Informed source separation

If you had hearing devices, wouldn't it be nice if you could switch the world off and listen only to the signal you're interested in? As explained in the page on HA (Hearing Aids), the biggest challenge faced by hearing prosthetics is to separate voice signals from noise, in order to make speech more intelligible for the listener. This process is known as speech enhancement. HA run several algorithms to do this, but they all need to operate in a "blind" way, as they have no prior information on the signal they have to enhance: they have to make an educated guess, so to speak. In the picture below, you can see a speech signal and a noise signal, separately. They add on to each other in the real world, and the purple signal, the mixture, is what a hearing aid is presented with. It has to try and guess what the clean speech signal looks like and suppress the rest. The "guessing" process is based on expert knowledge and statistics, but it doesn't always work perfectly - especially when the "noise" is made of other speakers, as the signals will all look the same to the device. It can't possibly know which speaker the users wants to listen to. Although there currently is a lot of research on detecting which speaker is the focus of attention (by analysing brain waves), this feature is not yet available in commercial devices, as this field is still in its infancy.
Speech enhancement can also be defined as source separation, where speech and noise represent different sources of sound. As we mentioned earlier, the process is blind. Our research question is: can we modify the speech signal in a way that will make it clearly recognisable by the hearing device? Of course this can be done when speech comes out of a device (like a radio or TV), as we cannot change the way humans speak.
We can modify the signal in two different ways: explicit or implicit. When we make an explicit modification, changes in the signal are audible, therefore listeners can hear them with their ears. This type of modification include dynamic range compression and equalisation; the algorithms tested in this study and ASE perform this type of processing.

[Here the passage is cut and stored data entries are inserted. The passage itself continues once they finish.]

(* ===== verification/ControllerObservability.v ===== *)
(** * The observability loop (internal/controller/observability.go)

    [reconcileObservability] keeps the ServiceMonitor and the PrometheusRule of
    one resource in step with its spec and reports the MetricsRegistered
    verdict.  The prober is the interface [Discovery] (Discovery.v gives the
    implementation); the API server is the class [MonitoringAPI] over a world
    [W], in which any other writer may act during any call.  What is assumed of
    it: an apply that names a resource version replaces only an object of that
    version, a delete that names a UID removes only an object of that UID, and
    every stored object has a version. *)

From S2P Require Import Prelude GoFmt GoStrings ApiTypes KubeTypes Naming ControllerStatus ControllerPlan ControllerChildren Observability Discovery.
Import v1alpha1.
Local Open Scope Z_scope.
Local Open Scope go_scope.

Module monitoring.
Import kube status slo observability discovery.

(** ** Objects and the API server *)

(** The metadata of a stored object. *)
Record Existing := MkExisting {
  ex_UID : string; ex_ResourceVersion : string; ex_Owners : list OwnerReference }.

(** [metav1.IsControlledBy]: the first controlling owner decides. *)
Definition IsControlledBy (ex : Existing) (md : ModelDeployment) : bool :=
  match List.find or_Controller (ex_Owners ex) with
  | Some ref => or_UID ref == md_UID md
  | None => false
  end.

Inductive ApiError := NotFound | NoMatch | OtherApiError (msg : string).

Definition absent_error (e : ApiError) : bool :=
  match e with NotFound | NoMatch => true | OtherApiError _ => false end.

Inductive Write :=
  | Created (content : any)
  | Applied (over : Existing) (content : any)
  | Deleted (over : Existing) (gvk : GVK) (namespace name : string).
(* ===== verification/ControllerSim.v ===== *)
(** * A cluster to run passes on

    A concrete world in which every parameter of the controller's model is a
    function: one ModelDeployment, a ControllerRevision store, an API server
    that accepts every write, a codec for the payloads of two specs, one of them in the legacy
    format too.  The
    witnesses of the theorems about revisions, rendering and whole passes run
    here, and so does a pass during which the resource is edited. *)

From S2P Require Import Prelude GoFloat GoFmt GoStrings ApiTypes KubeTypes Naming Engine CanaryWeights CanaryVerdict CanaryState Analysis ControllerRollout ControllerStatus ControllerPlan ControllerPass ControllerSafety ControllerWrite ControllerAutoscale ControllerChildren Revision ControllerMigration Observability Discovery ControllerObservability ControllerReconcile.
Import v1alpha1.
Local Open Scope Z_scope.
Local Open Scope go_scope.

Module sim.
Import kube engine rollouts plans status writes children controller.

(** ** The codec *)

#[global] Instance versionedPayload_eq_dec : EqDecision revision.versionedPayload.
Proof.
  assert (EqDecision revision.workloadServingV2) by solve_decision.
  assert (EqDecision revision.workloadV2) by solve_decision. solve_decision.
Defined.

#[global] Instance revisionInput_eq_dec : EqDecision revision.revisionInput.
Proof. assert (EqDecision revision.revisionServing) by solve_decision. solve_decision. Defined.

(** Two payloads of the current format and one of the legacy format, each with
    a text of its own. *)
Section Codec.
Context (a b : revision.versionedPayload) (l : revision.revisionInput).

Definition marshal (p : revision.versionedPayload) : string + string :=
  if bool_decide (p = a) then inl "{a}" else if bool_decide (p = b) then inl "{b}" else inr "unsupported payload".

Definition unmarshal (raw : string) : revision.versionedPayload + string :=
  if raw == "{a}" then inl a else if raw == "{b}" then inl b else inr "unknown payload".

Definition marshal_legacy (p : revision.revisionInput) : string + string :=
  if bool_decide (p = l) then inl "{l}" else inr "unsupported payload".

Definition unmarshal_legacy (raw : string) : revision.revisionInput + string :=
  if raw == "{l}" then inl l else inr "unknown payload".

Definition unmarshal_header (raw : string) : string + string :=
  if raw == "{l}" then inl ""
  else match unmarshal raw with inl p => inl (revision.vpl_Version p) | inr e => inr e end.

Lemma unmarshal_marshal p raw :
  marshal p = inl raw -> unmarshal raw = inl p /\ raw <> "" /\ unmarshal_header raw = inl (revision.vpl_Version p).
Proof. unfold marshal, unmarshal. repeat case_bool_decide; intros [= <-]; subst; by split_and!. Qed.

Lemma unmarshal_marshal_legacy p raw :
  marshal_legacy p = inl raw -> unmarshal_legacy raw = inl p /\ raw = "{l}".
Proof. unfold marshal_legacy, unmarshal_legacy. case_bool_decide; intros [= <-]. by subst. Qed.

#[refine] Definition small_codec : revision.PayloadCodec := {|
  revision.MarshalV2 := marshal;
  revision.MarshalLegacy := marshal_legacy;
  revision.UnmarshalHeader := unmarshal_header;
  revision.UnmarshalV2 := unmarshal;
  revision.UnmarshalLegacy := unmarshal_legacy |}.
Proof.
  all: intros p raw H; first [apply unmarshal_marshal in H as (? & ? & ?) | apply unmarshal_marshal_legacy in H as [? ->]];
    done.
Defined.
End Codec.

(** ** The world *)

(** The resource and the controller's status writes, the stored revisions with
    the logs, and an edit another writer is about to make. *)
Record Sim := MkSim {
  sim_single : Single; sim_revisions : list revision.ControllerRevision;
  sim_created : list revision.ControllerRevision; sim_deleted : list revision.ControllerRevision;
  sim_edit : option ModelDeployment }.

Definition on_single {R} (f : Single -> Single * R) (w : Sim) : Sim * R :=
  let (s, x) := f (sim_single w) in
  (MkSim s (sim_revisions w) (sim_created w) (sim_deleted w) (sim_edit w), x).

#[refine] Instance sim_server : ApiServer Sim := {|
  Get w := on_single (fun s => (s, inl (sg_object s))) w;
  UpdateStatus w m := on_single (fun s => single_update s m) w;
  log w := sg_log (sim_single w) |}.
Proof.
  - done.
  - intros w m. unfold on_single, single_update. destruct (_ == _) eqn:E; cbn; [|done]. go_bools. intros _.
    by exists (sg_object (sim_single w)).
  - intros w m. unfold on_single, single_update. by destruct (_ == _).
  - intros w m e. unfold on_single, single_update. destruct (_ == _); [done|]. by left.
Defined.

Definition revision_named (ns n : string) (cr : revision.ControllerRevision) : bool :=
  (revision.cr_Namespace cr == ns) && (revision.cr_Name cr == n).

Definition create_revision (w : Sim) (cr : revision.ControllerRevision) : Sim * option revision.ApiError :=
  if existsb (revision_named (revision.cr_Namespace cr) (revision.cr_Name cr)) (sim_revisions w)
  then (w, Some revision.AlreadyExists)
  else (MkSim (sim_single w) (cr :: sim_revisions w) (sim_created w ++ [cr]) (sim_deleted w) (sim_edit w), None).

Definition delete_revision (w : Sim) (cr : revision.ControllerRevision) : Sim * option revision.ApiError :=
  (MkSim (sim_single w)
     (List.filter (fun x => negb (revision_named (revision.cr_Namespace cr) (revision.cr_Name cr) x)) (sim_revisions w))
     (sim_created w) (sim_deleted w ++ [cr]) (sim_edit w), None).

#[refine] Instance sim_history : revision.HistoryAPI Sim := {|
  revision.GetCR w ns n :=
    (w, match List.find (revision_named ns n) (sim_revisions w) with
        | Some cr => inl cr | None => inr revision.NotFound end);
  revision.ListCR w ns n :=
    (w, inl (List.filter (fun cr => (revision.cr_Namespace cr == ns)
                && bool_decide (revision.cr_Labels cr !! naming.LabelModelDeployment = Some n)) (sim_revisions w)));
  revision.CreateCR := create_revision;
  revision.DeleteCR := delete_revision;
  revision.created := sim_created;
  revision.deleted := sim_deleted |}.
Proof.
  all: try done; intros w cr; unfold create_revision; by destruct (existsb _ _).
Defined.

(** A cluster without prometheus-operator. *)
#[refine] Instance sim_monitoring : monitoring.MonitoringAPI Sim := {|
  monitoring.GetObj w _ _ _ := (w, inr monitoring.NoMatch);
  monitoring.CreateObj w _ := (w, inr monitoring.NoMatch);
  monitoring.ApplyObj w _ _ := (w, Some monitoring.NoMatch);
  monitoring.DeleteObj w _ _ _ _ := (w, Some monitoring.NoMatch);
  monitoring.ResetMapper w := w;
  monitoring.errorText _ := "no match";
  monitoring.writes _ := [] |}.
Proof. all: try done; by left. Defined.

(** The patch: the pending edit lands first, the two annotations go, and the
    answer is the server's copy. *)
Definition patched (md : ModelDeployment) : ModelDeployment :=
  MkModelDeployment (md_Name md) (md_Namespace md) (md_UID md) (md_ResourceVersion md +:+ "'")
    (md_Generation md) (md_DeletionTimestamp md) (clearRolloutAnnotations md) (md_Spec md) (md_Status md).

Definition patch_annotations (w : Sim) (_ : ModelDeployment) : Sim * (ModelDeployment + ApiError) :=
  let s := sim_single w in
  let served := patched (from_ptr (sg_object s) (sim_edit w)) in
  (MkSim (MkSingle served (sg_log s)) (sim_revisions w) (sim_created w) (sim_deleted w) None, inl served).

Definition client : Client Sim :=
  MkClient Sim (fun w _ _ => (w, inr revision.NotFound)) (fun w _ => (w, None)) (fun w _ => (w, None))
    (fun w _ _ => (w, Some NotFound)) patch_annotations (fun w _ => (w, scaling.Listed []))
    (fun w md n => (w, inl (scaling.with_replicas md n))) (fun _ => None) (fun _ => "") (fun _ => "").

Definition clocked : Reconciler Sim :=
  MkReconciler Sim (fun w => (w, 500 * time.Second)) None
    (fun _ _ w _ => (w, analysis.Err "unreachable")) (fun s => MkQuantity 1500 s).

Definition config : Operator :=
  MkOperator true (MkRenderOptions "") (from_ptr ∅ engine.init) [EngineLlamaCPP] 5 id inl
    (fun d => inl (da_Template d)) (fun a b => bool_decide (pt_Spec a = pt_Spec b)) (fun _ => inl "sel").

(** ** Resources *)

Definition status0 : ModelDeploymentStatus :=
  MkModelDeploymentStatus 1 PhasePending 0 "" 0 0 0 "" "" "" None None [].

Definition resource (version : string) (generation : Z) (annotations : gmap string string)
    (path : string) (status : ModelDeploymentStatus) : ModelDeployment :=
  let s := sample_spec RolloutCanary in
  MkModelDeployment "demo" "default" "u" version generation None annotations
    (MkModelDeploymentSpec (sp_Replicas s)
       (MkModelSpec "qwen" (MkModelSourceSpec (Some (MkImageModelSource "img" path "")) None None))
       (MkEngineSpec EngineLlamaCPP "" "" None None None [] [] no_resources None) (sp_Serving s) (sp_Rollout s) (sp_Observability s) (sp_Autoscaling s)) status.

Definition resolved (md : ModelDeployment) : ModelDeploymentSpec :=
  migration.resolvedRevisionSpec (r_MustParse clocked) md llamaCPP (cf_Options config).

Definition payload (md : ModelDeployment) : revision.versionedPayload :=
  let s := resolved md in
  revision.MkVersionedPayload revision.PayloadVersionV2
    (revision.MkWorkloadV2 (sp_Model s) (sp_Engine s)
       (revision.MkWorkloadServingV2 (srv_StartupTimeout (sp_Serving s)) (srv_Shim (sp_Serving s)))).

Definition old_md : ModelDeployment := resource "1" 2 ∅ "/old.gguf" status0.
Definition new_md : ModelDeployment := resource "2" 3 ∅ "/new.gguf" status0.

#[export] Instance codec : revision.PayloadCodec := small_codec (payload old_md) (payload new_md) (revision.revisionPayload (Some (md_Spec old_md))).
#[export] Instance setter : ConditionSetter := ctlsafety.list_setter.

Definition world (md : ModelDeployment) (edit : option ModelDeployment) : Sim :=
  MkSim (MkSingle md []) [] [] [] edit.

Definition run (w : Sim) : Sim * (list Call * Outcome) := Reconcile clocked client config None w "default" "demo".

(** The names of the child writes. *)
Definition child_names (calls : list Call) : list string :=
  omap (fun c => match c with
                 | ApplyDeployment d => Some ("apply " +:+ da_Name d)
                 | ApplyService s => Some ("apply " +:+ sa_Name s)
                 | DeleteDeployment _ n => Some ("delete " +:+ n)
                 | _ => None
                 end) calls.

(** A first pass applies the primary and the Services, removes any canary, and
    records the revision and the status. *)
Example first_pass :
  let '(w, (calls, o)) := run (world old_md None) in
  child_names calls = ["apply demo-primary"; "apply demo"; "apply demo-metrics"; "delete demo-canary"]
  /\ map revision.cr_Data (sim_created w) = ["{a}"] /\ length (sg_log (sim_single w)) = 1%nat
  /\ match o with Done t => t = Discovery.discovery.AbsentTTL | _ => False end.
Proof. vm_compute. done. Qed.

(** ** A pass during which the resource is edited *)

Definition armed : gmap string string := {[ naming.AnnoPromote := "true" ]}.

(** The revision of a resource's spec, and the revisions a pass applied. *)
Definition revision_of (md : ModelDeployment) : string :=
  match revision.NewSnapshot (cf_enc config) (Some (resolved md)) with
  | inl s => revision.sn_Revision s
  | inr _ => ""
  end.

Definition applied_revisions (calls : list Call) : list string :=
  omap (fun c => match c with
                 | ApplyDeployment d => pt_Labels (da_Template d) !! naming.LabelRevision
                 | _ => None
                 end) calls.

(** A patch hides a concurrent edit from the staleness check.  A user edits the
    spec after the pass has read it and before the pass clears the promote
    annotation.  The patch refreshes the pass's copy, so the check of
    [updateStatus] compares the edit with itself: the pass succeeds and writes one
    status that claims the edited generation, although the only workload it
    applied is of the revision it read. *)
Example edit_hidden_by_patch :
  let old := resource "1" 2 armed "/old.gguf" status0 in
  let edited := resource "2" 3 armed "/new.gguf" status0 in
  let '(w, (calls, o)) := run (world old (Some edited)) in
  revision_of edited <> revision_of old
  /\ applied_revisions calls = [revision_of old]
  /\ map (fun '(cur, st) => (md_Generation cur, mds_ObservedGeneration st)) (sg_log (sim_single w)) = [(3, 3)]
  /\ map revision.cr_Data (sim_created w) = ["{a}"]
  /\ match o with Done _ => True | _ => False end.
Proof. vm_compute. split_and!; done. Qed.

(** Without the annotation there is no patch, and the same edit is caught. *)
Example edit_caught_without_patch :
  let old := resource "1" 2 ∅ "/old.gguf" status0 in
  let w0 := world old None in
  let '(w, (calls, o)) :=
    Reconcile clocked
      (MkClient Sim (cl_Deployment client) (cl_ApplyDeployment client)
         (fun w _ => (MkSim (MkSingle new_md (sg_log (sim_single w))) (sim_revisions w) (sim_created w)
                        (sim_deleted w) None, None))
         (cl_DeleteDeployment client) (cl_PatchAnnotations client) (cl_ListHPAs client) (cl_PatchReplicas client)
         (fun _ => None) (fun _ => "") (fun _ => "")) config None w0 "default" "demo" in
  sg_log (sim_single w) = [] /\ o = Done staleRequeue.
Proof. vm_compute. done. Qed.

(** ** Witnesses *)

(** An engine nobody registered ends the pass before anything is touched. *)
Lemma terminal_touches_nothing_witness :
  let bad := MkOperator true (MkRenderOptions "") ∅ [] 5 id inl
               (fun d => inl (da_Template d)) (fun _ _ => true) (fun _ => inl "sel") in
  let '(w, (calls, o)) := Reconcile clocked client bad None (world old_md None) "default" "demo" in
  o = Terminal ("engine: unknown engine type " +:+ gofmt.Quote EngineLlamaCPP +:+ "; supported types are: ") /\ child_calls calls = [].
Proof.
  intros bad. destruct (Reconcile clocked client bad None (world old_md None) "default" "demo") as [w [calls o]] eqn:E.
  assert (Ho : o = Terminal ("engine: unknown engine type " +:+ gofmt.Quote EngineLlamaCPP +:+ "; supported types are: ")).
  { change o with (snd (snd (w, (calls, o)))). rewrite <- E. vm_compute. reflexivity. }
  split; [exact Ho|]. subst o.
  exact (terminal_touches_nothing clocked client bad None (world old_md None) "default" "demo" w calls _ E).
Defined.

(** The first pass decides on the resource as it is stored, for the revision of
    its spec, and writes the whole script. *)
Lemma pass_writes_plan_witness :
  let w0 := world old_md None in
  let '(w, (calls, o)) := run w0 in
  exists d, snd (snd (decide_pass clocked client config "default" "demo" w0)) = inl d
    /\ d_Rev d = revision_of old_md /\ decided_from clocked client config w0 d
    /\ child_calls calls = script config (d_MD d) (d_Desired d) /\ child_calls calls <> []
    /\ da_Replicas (dc_Deployment (d_Desired d)) + from_ptr 0 (da_Replicas <$> dc_CanaryDeployment (d_Desired d))
       = replicasFor (d_MD d).
Proof.
  intros w0. pose proof (pass_writes_plan clocked client config None w0 "default" "demo") as H.
  fold (run w0) in H. destruct (run w0) as [w [calls o]] eqn:E.
  assert (Hd : match snd (snd (decide_pass clocked client config "default" "demo" w0)) with
               | inl d => Some (d_Rev d, replicasFor (d_MD d)) | inr _ => None end = Some (revision_of old_md, 10)).
  { vm_compute. reflexivity. }
  destruct (snd (snd (decide_pass clocked client config "default" "demo" w0))) as [d|]; [|done].
  injection Hd as Hrev Hn. exists d. destruct H as (H1 & _ & H3 & H4).
  assert (Ho : exists t, o = Done t /\ child_calls calls <> []).
  { pose proof (f_equal (fun x => snd (snd x)) E) as Eo. pose proof (f_equal (fun x => fst (snd x)) E) as Ec.
    cbn [fst snd] in Eo, Ec. rewrite <- Eo, <- Ec. eexists. split; [vm_compute; reflexivity|]. vm_compute. discriminate. }
  destruct Ho as (t & -> & Hne). split; [done|]. split; [exact Hrev|]. split; [exact H1|].
  split; [exact (H3 t eq_refl)|]. split; [exact Hne|]. refine (proj1 (H4 _ _ _)).
  - intros s Hs. exact Hs.
  - rewrite Hn. unfold int32_ok. vm_compute. split; discriminate.
  - rewrite Hn. discriminate.
Defined.

End sim.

Implicit modifications instead, are quite an uncharted territory as of yet. Implicit means that we modify the signal by adding data that is inaudible to human ears, but that can be decoded by devices (such as HA). This process is known as acoustic watermarking, and it is typically implemented by means of audiotory masking. There is a long tradition of acoustic watermarking in the field of copyright protection (i.e. audio tracks on CDs), but this kind of strategy has never been used for the purpose of speech enhancement, as it turns out to be extremely challenging to implement it for this purpose. The core of the problem is that we want to deliver the data acoustically, along with the signal itself, and we want it to be compatible with current devices (no ultrasound). Here are some of the challenges:

  • we need to define which information on the speech signal would be useful for the hearing device to have (the data set has to be as informative and small as possible)
  • if we want to embed a lot of data into the speech signal, the modification becomes audible
  • when we propagate the signal acoustically noise and reverberation can destroy the watermark; the more we make it robust, the more it becomes audible.

The ability of the device to tell signals apart, having some prior information on the signal of interest, would qualify as informed source separation.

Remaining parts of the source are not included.